漢灘病毒糖蛋白與人溶酶體相關(guān)膜蛋白重組真核表達載體的構(gòu)建表達鑒定及作為基因疫苗的免疫安全性評價

張錦鵬，張冠文，宣國云，孟 強，謝文宇，高 宏，姜東伯，楊 琨

(第四軍醫(yī)大學(xué):1基礎(chǔ)部免疫學(xué)教研室，2學(xué)員旅，陜西西安710032)
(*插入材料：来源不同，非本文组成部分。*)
(** The arms, in the order they are tried. *)
Definition unify_heads (t1 t2 : Type_) : M (list Fault) :=
  match t1, t2 with
  | Var v, Error | Error, Var v => bind_checked fuel v Error
  | Error, _ | _, Error | Never, _ | _, Never => mret []
  | Int, Int | Float, Float | Bool, Bool | String_, String_ | Unit, Unit => mret []
  | Var v1, Var v2 =>
      if (v1 =? v2)%nat then mret [] else bind_checked fuel (v1 `max` v2)%nat (Var (v1 `min` v2)%nat)
  | Rigid r1, Rigid r2 =>
      same ← (if (r1 =? r2)%nat then mret true else same_in_group r1 r2);
      if same : bool then mret [] else unify_apart t1 t2
  | Var v, t | t, Var v => unify_var v t
  | App h1 a1, App h2 a2 =>
      heads ← unify_into h1 h2;
      match heads with
      | _ :: _ => fault ← constructor_mismatch fuel t1 t2; mret [fault]
      | [] => unify_into a1 a2
      end
  | App head arg, other | other, App head arg => unify_applied t1 t2 head arg other
  | Con c1 r1, Con c2 r2 =>
      if bool_decide (c1 = c2) && (length r1 =? length r2)%nat then unify_each r1 r2 else unify_apart t1 t2
  | Fun p1 r1, Fun p2 r2 =>
      if (length p1 =? length p2)%nat then fs ← unify_each p1 p2; more ← unify_into r1 r2; mret (fs ++ more)
      else mret [new_fault ArityMismatch (FunctionExpects (length p2) (length p1))]
  | List a, List b => unify_into a b
  | Map k1 v1, Map k2 v2 => fs ← unify_into k1 k2; more ← unify_into v1 v2; mret (fs ++ more)
  | Set_ a, Set_ b => unify_into a b
  | Channel a, Channel b => unify_into a b
  | Tuple a, Tuple b =>
      if (length a =? length b)%nat then unify_each a b
      else mret [new_fault TypeMismatch (TupleLength (length b) (length a))]
  | AnonRecord f1 tail1, AnonRecord f2 tail2 => unify_anon_anon f1 tail1 f2 tail2
  | AnonRecord fields tail, other => unify_row t1 t2 fields tail other true
  | other, AnonRecord fields tail => unify_row t1 t2 fields tail other false
  | Generic n1 a1, Generic n2 a2 =>
      if negb (n1 =? n2)%N then fault ← type_mismatch fuel t1 t2; mret [fault]
      else if (length a1 =? length a2)%nat then unify_each a1 a2
      else mret [new_fault ArityMismatch (TypeArguments n1)]
  | AssocProj r1 tn1 an1, AssocProj r2 tn2 an2 =>
      if (tn1 =? tn2)%N && (an1 =? an2)%N then unify_into r1 r2
      else mret [new_fault TypeMismatch (Mismatched t2 t1)]
  | _, _ => unify_apart t1 t2
  end.
End arms.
漢灘病毒糖蛋白與人溶酶體相關(guān)膜蛋白重組真核表達載體的構(gòu)建表達鑒定及作為基因疫苗的免疫安全性評價

張錦鵬1，2，張冠文1，2，宣國云1，2，孟 強1，2，謝文宇1，2，高 宏1，2，姜東伯1，楊 琨1

(第四軍醫(yī)大學(xué):1基礎(chǔ)部免疫學(xué)教研室，2學(xué)員旅，陜西西安710032)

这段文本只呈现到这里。